Bien sûr, les tricheurs (ceux qui profitent de l’altruisme dominant tout en ayant un comportement purement égoïste) sont la plaie des groupes altruistes mais des règles adéquates peuvent permettre de réduire leurs nuisances.

Des groupes aux nations

Contrairement à ce que pensent fréquemment les nationalistes, les nations ne sont pas naturelles ; elles sont des constructions historiques et culturelles mais ce sont les comportements  que la pression de sélection de groupe a favorisés qui ont été mis à profit pour la création de ces très grands groupes que sont les nations, lesquelles sont pensées par leurs membres comme des groupes étendus. Ces très grands groupes n’auraient pas pu être fondés à partir de comportements égoïstes (ou à partir de « l’amour de soi » comme le prétendait Rousseau). L’existence des nations repose sur l’existence de comportements innés de solidarité (altruisme et partage) avec les membres du groupe d’appartenance.
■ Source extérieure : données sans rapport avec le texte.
Lemma decode_leftover (root : HuffmanNode) :
  huffman_tree root -> char root = None ->
  forall text cur out,
    bit_string text ->
    (exists c code u, In (c, code) (code_list root []) /\ u <> [] /\
                      code = cur ++ u) ->
    exists c code u,
      In (c, code) (code_list root []) /\ u <> [] /\
      code
      = fst (fold_left
               (HuffmanDecoder.decode_step
                  (HuffmanDecoder.mk (map swap_item (code_list root []))))
               text (cur, out)) ++ u.
Proof.
  intros Ht Hint text.
  induction text as [|bit text IH]; intros cur out Hbits Hcur; [exact Hcur|].
  inversion Hbits as [|? ? Hbit Hbits']; subst.
  cbn [fold_left].
  destruct (HuffmanDecoder.decode_step
              (HuffmanDecoder.mk (map swap_item (code_list root [])))
              (cur, out) bit) as [cur' out'] eqn:Hstep.
  apply IH; [exact Hbits'|].
  unfold HuffmanDecoder.decode_step in Hstep.
  cbn [HuffmanDecoder.reverse_mapping] in Hstep.
  destruct Hcur as [c1 [code1 [u1 [Hin1 [Hu1 Hc1]]]]].
  destruct (@code_complete root Ht [] (cur ++ [bit]))
    as [[c [code [Hin Hp]]]|[c [code [u [Hin [Hu Hc]]]]]].
  { apply Forall_app. split; [|constructor; [exact Hbit | constructor]].
    assert (Hb : bit_string code1)
      by (apply (@code_list_bits root [] c1 code1); [constructor | exact Hin1]).
    rewrite Hc1 in Hb. now apply Forall_app in Hb. }
  - cbn [app] in Hp. apply prefix_snoc in Hp. destruct Hp as [-> | Hp].
    + rewrite (reverse_get_code root _ _ Hin) in Hstep.
      injection Hstep as <- <-.
      destruct (@code_list_internal root [] c1 code1 Hint Hin1)
        as [b [t [_ Hcode]]].
      exists c1, code1, code1. split; [exact Hin1|]. split; [|reflexivity].
      rewrite Hcode. discriminate.
    + exfalso.
      assert (Heq : code = code1).
      { apply (@code_list_prefix_eq root [] code code1).
        - apply in_map_iff. exists (c, code). auto.
        - apply in_map_iff. exists (c1, code1). auto.
        - eapply prefix_trans; [exact Hp|]. exists u1. exact Hc1. }
      subst code. destruct Hp as [v Hv].
      rewrite Hv, <- app_assoc in Hc1.
      rewrite <- (app_nil_r code1) in Hc1 at 1.
      apply app_inv_head in Hc1. symmetry in Hc1.
      apply app_eq_nil in Hc1. tauto.
  - cbn [app] in Hc.
    rewrite (@reverse_get_prefix root c code (cur ++ [bit]) u Hin Hc Hu)
      in Hstep.
    injection Hstep as <- <-. exists c, code, u. auto.
Qed.

(** X16: with two or more symbols in the table, whatever binary digits
    [decode_text] is given, the bits it has read but not turned into a
    byte when the digits end are a proper prefix of a code: the decoder
    never piles up bits that lead to no symbol, and it drops fewer bits
    than the table has symbols. *)
Theorem decode_leftover_is_code_prefix (frequency : dict byte N)
    (encoded_text : str) :
  2 <= length frequency ->
  bit_string encoded_text ->
  exists self c code,
    code_table frequency = Ok self /\
    dict_get str_eqb (HuffmanEncoder.reverse_mapping self) code = Some c /\
    proper_prefix
      (fst (HuffmanDecoder.decode_loop
              (HuffmanDecoder.mk (HuffmanEncoder.reverse_mapping self))
              encoded_text))
      code /\
    length (fst (HuffmanDecoder.decode_loop
                   (HuffmanDecoder.mk (HuffmanEncoder.reverse_mapping self))
                   encoded_text)) + 2
    <= length frequency.
Proof.
  intros Hlen Hbits.
  assert (Hne : frequency <> []) by (intros ->; simpl in Hlen; lia).
  destruct (table_tree Hne) as [heap [root [Hh [Hr [Ht [Hp _]]]]]].
  destruct (tree_of_table Hne) as [heap' [root' [Hh' [Hr' [_ Hint]]]]].
  assert (heap' = heap) by congruence. subst heap'.
  assert (root' = root) by congruence. subst root'.
  assert (Hlt : (1 <? length frequency) = true) by (apply Nat.ltb_lt; lia).
  rewrite Hlt in Hint.
  destruct (code_list_depth Ht) as [Hone Hdepth].
  assert (Hsome : exists c code, In (c, code) (code_list root [])).
  { destruct (code_list root []) as [|[c code] l] eqn:E.
    - apply (f_equal (map fst)) in E. rewrite code_list_leaves in E.
      rewrite E in Hone. simpl in Hone. lia.
    - exists c, code. now left. }
  destruct Hsome as [c0 [code0 Hin0]].
  destruct (@decode_leftover root Ht Hint encoded_text [] [] Hbits)
    as [c [code [u [Hin [Hu Hcode]]]]].
  { exists c0, code0, code0. split; [exact Hin0|]. split; [|reflexivity].
    destruct (@code_list_internal root [] c0 code0 Hint Hin0)
      as [b [t [_ ->]]]. discriminate. }
  exists (HuffmanEncoder.build_codes HuffmanEncoder.init root), c, code.
  split; [unfold code_table; rewrite Hh; cbn [bind]; now rewrite Hr|].
  rewrite build_codes_reverse. unfold HuffmanDecoder.decode_loop.
  split; [now apply reverse_get_code|]. split.
  - split; [exists u; exact Hcode|].
    intros E. apply (f_equal (@length ascii)) in Hcode.
    apply (f_equal (@length ascii)) in E.
    rewrite length_app in Hcode. unfold str, bytes in *.
    destruct u; [congruence | simpl in Hcode; lia].
  - apply Hdepth in Hin as Hd. simpl in Hd.
    assert (Hl : length (leaves root) = length frequency).
    { rewrite <- huffman_tree_leaves, length_map.
      now apply Permutation_length. }
    assert (Hul : 1 <= length u) by (destruct u; [congruence | simpl; lia]).
    apply (f_equal (@length ascii)) in Hcode. rewrite length_app in Hcode.
    unfold str, bytes in *. lia.
Qed.
(** * Ownership primitives of memory.h: MyUniquePtr, ControlBlock,
      MySharedPtr and MyWeakPtr

    A shallow embedding of the smart pointers of [src/memory.h].  Raw
    pointers are nullable addresses, [size_t] counters are integers
    reduced modulo 2^64, control blocks live in a heap indexed by their
    address, and every member function is a computation over a world
    made of that heap and of the list of DeletionPolicy invocations.  A
    dereference of [nullptr] or of a freed control block is undefined
    behaviour in C++; the embedding stops there with a [fault]. *)

From Stdlib Require Import ZArith Lia List Bool.
From stdpp Require Import base option gmap list strings.

Local Open Scope Z_scope.

(** ** Machine integers and raw pointers *)

(** [size_t] of a 64-bit target: arithmetic wraps modulo 2^64. *)
Definition SIZE_WIDTH : Z := 64.
Definition size_t (z : Z) : Z := z mod 2 ^ SIZE_WIDTH.

(** An address; a raw pointer [T*] is [None] for [nullptr]. *)
Abbreviation loc := positive (only parsing).
Abbreviation rawptr := (option positive) (only parsing).
Definition nullptr : rawptr := None.

Definition rawptr_eqb (p q : rawptr) : bool := bool_decide (p = q).

(** ** Deletion policies

    [Deleter] is a template parameter: a type that is default
    constructible and callable on a raw pointer.  Calling it is recorded
    in the world, with the policy value that was called. *)
Class DeletionPolicy (D : Type) : Type := default_construct : D.

(** The two specialisations of [default_delete]: [delete ptr] for [T]
    and [delete[] ptr] for [T[]].  Both are stateless. *)
Inductive variant : Type := Scalar | Array.
Inductive default_delete (v : variant) : Type := DefaultDelete.
Arguments DefaultDelete {v}.

#[export] Instance default_delete_policy (v : variant) :
  DeletionPolicy (default_delete v) := DefaultDelete.

(** A user-supplied policy with state, as a client may pass for
    [Deleter]: a struct with a member [int tag = 0] and a call operator taking a raw pointer. *)
Record tagged_delete : Type := TaggedDelete { tag : Z }.

#[export] Instance tagged_delete_policy : DeletionPolicy tagged_delete :=
  TaggedDelete 0.
(** * mixxxdb: a shallow embedding of the catalog maintenance tool

    The development follows the layout of the Python package:

    - [Py]       the fragment of Python values, exceptions and [os.path]
                 string functions the package relies on;
    - [Db]       [db.py]: column descriptors ([Field]), the per-class
                 [ModelMeta], row instances ([Model]) living in an object
                 heap, and the generic engine ([get_id], [update], [delete],
                 [bulk_delete], [list]);
    - [Models]   [models.py]: the six entity classes and their cascades;
    - [Schemas]  [schemas.py]: the second, attribute-based engine used by
                 the command line tools;
    - [Mixxxdb]  [mixxxdb.py]: moving files and the two orphan scans.

    The storage file is modelled as a record of tables and every
    statement the code sends is a constructor of [Sql.stmt].  Each
    operation of the package opens a connection of its own, executes one
    statement and closes the connection; nothing calls [commit], so a
    [DELETE] or [UPDATE] is rolled back when its connection is closed. *)

From Stdlib Require Import List String Ascii ZArith Bool Lia Arith DecimalString.
From Stdlib Require DecimalPos DecimalZ.
Import ListNotations.
Local Open Scope string_scope.
(** All the ways [r] matches at [st], in the order Python tries them. *)
Fixpoint run (r : re) (st : mstate) : list mstate :=
  match r with
  | Eps => [st]
  | Chr p => step p st
  | Seq a b => flat_map (run b) (run a st)
  | Alt a b => run a st ++ run b st
  | Star a => star_loop (run a) (length (rest st)) st
  | Group i a => map (capture i st) (run a st)
  | Bol => match prev st with None => [st] | Some _ => [] end
  | Eol =>
      match rest st with
      | [] => [st]
      | [c] => if Char.eqb c Char.newline then [st] else []
      | _ => []
      end
  | WordB =>
      if xorb (is_word_opt (prev st)) (is_word_opt (head (rest st)))
      then [st] else []
  end.

(** A match object: the text matched (group 0), the text after the match
    and the captured groups. *)
Record mobj : Type := MObj {
  whole : str;
  after : str;
  groups : list (nat * str)
}.

Definition mk_obj (st st' : mstate) : mobj :=
  MObj (take (length (rest st) - length (rest st')) (rest st))
       (rest st') (caps st').

Definition match_at (r : re) (st : mstate) : option mobj :=
  match run r st with
  | st' :: _ => Some (mk_obj st st')
  | [] => None
  end.

(** [re.match(r, s)] *)
Definition rmatch (r : re) (s : str) : option mobj :=
  match_at r (MState None s []).

(** [re.search(r, s)]: the leftmost position where [r] matches, with the
    text before it. *)
Fixpoint search_from (r : re) (before : str) (p : option ascii) (s : str)
  : option (str * mobj) :=
  match match_at r (MState p s []) with
  | Some m => Some (rev before, m)
  | None =>
      match s with
      | [] => None
      | c :: s' => search_from r (c :: before) (Some c) s'
      end
  end.

Definition search (r : re) (s : str) : option mobj :=
  snd <$> search_from r [] None s.

(** [m.group(i)] for a group that took part in the match. *)
Fixpoint assoc (i : nat) (l : list (nat * str)) : option str :=
  match l with
  | [] => None
  | (j, v) :: l' => if Nat.eqb i j then Some v else assoc i l'
  end.

Definition group (i : nat) (m : mobj) : str :=
  match assoc i (groups m) with
  | Some v => v
  | None => []
  end.

(** [re.split(r, s)] for an [r] that matches no empty text. *)
Fixpoint split_fuel (fuel : nat) (r : re) (cur : str) (p : option ascii)
         (s : str) : list str :=
  match fuel with
  | O => [rev cur ++ s]
  | S fuel' =>
      match s with
      | [] => [rev cur]
      | c :: s' =>
          match match_at r (MState p s []) with
          | Some m =>
              match whole m with
              | [] => split_fuel fuel' r (c :: cur) (Some c) s'
              | _ :: _ =>
                  rev cur :: split_fuel fuel' r [] (last (whole m)) (after m)
              end
          | None => split_fuel fuel' r (c :: cur) (Some c) s'
          end
      end
  end.

Definition split (r : re) (s : str) : list str :=
  split_fuel (S (length s)) r [] None s.

End Re.

(** ** [DataValidator] *)

Definition is_some {A} (o : option A) : bool :=
  match o with Some _ => true | None => false end.

(** [s[a:b]] for [0 <= a <= b] *)
Definition slice (a b : nat) (s : str) : str := take (b - a) (drop a s).

Module DataValidator.
Import Re.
Evelyne Heyer, qui est professeure d’anthropologie génétique au Muséum d’histoire naturelle, a écrit dans un livre intitulé « L’odyssée des gènes » : ‘’En revanche, il est un trait qui semble constitutif de la nature humaine : l’ethnocentrisme, le fait de préférer son groupe. Dans la plupart des sociétés, il existe un terme valorisant pour définir son propre groupe (l’endogroupe) et dépréciatif pour désigner les « autres », ceux extérieurs à son groupe. La psychologie sociale a même défini le concept de « groupe minimal », c’est-à-dire la définition minimale d’un groupe pour que ses membres éprouvent un sentiment d’appartenance au dit groupe’’ (« L’Odyssée des gènes » ; page 303). Et elle a ajouté : ’’Pourquoi l’espèce humaine est-elle « ethno-centrée » ? En termes évolutifs, une explication raisonnable est qu’il vaut mieux partager ses ressources avec quelqu’un de son groupe, qui pourra dans le futur vous rendre la pareille. Ce mécanisme de réciprocité fait de nous un être social particulièrement doué pour la coopération. Plusieurs travaux tendent à montrer que les personnes les plus coopératives seraient valorisées et rendues plus attractives pour la reproduction. Visiblement, l’évolution nous a amenés vers une voie qui nous permet de vivre en grands groupes, de coopérer même avec des individus qui ne nous sont pas apparentés’’ (« L’Odyssée des gènes » ; page 304). C’est donc à partir d’un socle comportemental inné (eu-socialité, ethnocentrisme, et sens de l’équité) que se sont construites les nations. Evelyne Heyer a écrit que ‘’depuis longtemps, les anthropologues ont bien documenté que chaque groupe humain a tendance à vouloir se démarquer de ses voisins. Pour ce faire, il va mettre en avant certains critères culturels qui deviendront identitaires’’ (« L’Odyssée des gènes » ; page 219). Cette tendance universelle qui a été soulignée notamment par Claude Lévi-Strauss et qui existait dans les petits groupes tribaux est toujours à l’œuvre au sein des populations modernes. Ainsi, Evelyne Heyer a noté que ‘’depuis la séparation de la Serbie et de la Croatie, chacun des deux pays tend à valoriser les éléments de vocabulaire qui les différencient le plus, alors qu’ils parlaient précédemment la même langue, le serbo-croate. Dans les périodes plus anciennes, au Paléolithique en Europe, les archéologues ont identifié des aires culturelles avec des ornements en coquillages distincts d’un territoire à l’autre’’ (« L’Odyssée des gènes » ; page 219).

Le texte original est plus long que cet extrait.